Arthur Conan Doyle: Das große Keinplatz-Experiment: Professor von Baumgarten ist ein Psychologe, der sich mit den Beziehungen zwischen dem Geist und dem Körper befasst. Er will mit Experimenten herausfinden, ob es möglich ist, dass die Seele vom Körper getrennt und wieder zurückgeholt werden kann. Als Versuchsobjekt stellt sich ihm der junge Fritz von Hartmann zur Verfügung, unter der Bedingung, dass ihm der Professor seine Tochter Elise zur Frau gibt. Das große Experiment wird vor Publikum durchgeführt, und es scheint, dass es misslungen ist. Doch es hat funktioniert, aber der Professor und sein Student haben den Geist ausgetauscht. Für die Öffentlichkeit sieht es so aus, dass sich der Professor mehr als unanständig auffführt, während der Student besonnen die Situation beruhigt. Es dauert eine Weile, bis die beiden begreifen, dass sie im falschen Körper sind. Bis dahin haben sie durch unerwartetes Verhalten bei einer Reihe von Mitmenschen Kopfschütteln erzeugt, besonders der im Körper des Professor befindliche Student, der sich mit anderen Studenten vollaufen lässt. Die Rettung besteht darin, das Experiment zu wiederholen, was funktioniert. Von Baumgarten muss sich Vorhaltungen wegen seines ungebührlichen Verhaltens machen lassen und sein Bericht wird von den Wissenschaftskollegen als unglaubhaft zurückgewiesen. Doch Fritz gewinnt endlich seine geliebte Elise.
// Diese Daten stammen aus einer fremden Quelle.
(** An aligned position inside a chunk is a whole number of items from its
    start, and its item ends inside the chunk. *)
Lemma aligned_in_chunk q a :
  16 * q <= a < 16 * q + 16 -> a mod Z.of_nat (width a) = 0 ->
  width a = width (16 * q) /\ a + Z.of_nat (width a) <= 16 * q + 16
  /\ exists k, a - 16 * q = k * Z.of_nat (width a) /\ 0 <= k.
Proof.
  intros Ha Hmod.
  assert (width a = width (16 * q)) as Hw
    by (replace a with (16 * q + (a - 16 * q)) by lia; apply width_chunk; lia).
  split; [done|]. set (w := Z.of_nat (width a)) in *.
  assert (0 < w /\ 16 mod w = 0) as [Hw0 Hw16].
  { subst w. destruct (width_divides a) as [->|[->|[->| ->]]]; split; done || lia. }
  assert (Hk : (a - 16 * q) mod w = 0).
  { rewrite Zminus_mod, Hmod, Z.mul_comm, Z.mul_mod, Hw16 by lia. rewrite Z.mul_0_r, Zmod_0_l. done. }
  set (k := (a - 16 * q) / w). assert (a - 16 * q = k * w /\ 0 <= k) as [Hk1 Hk0].
  { subst k. pose proof (Z.div_mod (a - 16 * q) w). pose proof (Z.div_pos (a - 16 * q) w). lia. }
  split; [|by exists k].
  assert (exists m, 16 = w * m) as [m Hm] by (exists (16 / w); apply Z.div_exact; lia).
  assert (k < m) by nia. nia.
Qed.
Herbert George Wells: In der Tiefe: Mit einer neu entwickelten Tauchkugel wagt sich der Forscher Elstead in bisher unerreichte Abgründe des Meeres. Er will die Wahnsinnstiefe von 5 Meilen erreichen. Nach einer halben Stunde soll ihn die Automatik wieder nach oben holen. Doch es dauert viel länger, erst nach zwölf Stunden schießt die Kugel wieder empor, als man den Tiefseeforscher bereits fast aufgegeben hatte. Er erzählt eine seltsame Geschichte, denn er hat eine Zivilisation von intelligenten Wesen entdeckt, die sich auf dem Meeresboden befindet. Die Meereswesen hielten ihn für einen Gott, schleppten die Tauchkugel in ihre Stadt und beteten ihn in einer stundenlangen Zeremonie an. Sein Glück war, dass das Tau, an dem die Kugel hing, durchscheuerte und als die Kugel frei wurde, den Verehrern nach oben entschwebte. Nachdem sich Elstead erholt hat und nach seinen Angaben ein zweites, verbessertes Modell des Tauchgeräts gebaut worden ist, wagt er sich erneut in die Tiefe. Doch er kehrt nie wieder zurück. Eine weitere Tauchfahrt ist geplant, um sein Schicksal zu ergründen.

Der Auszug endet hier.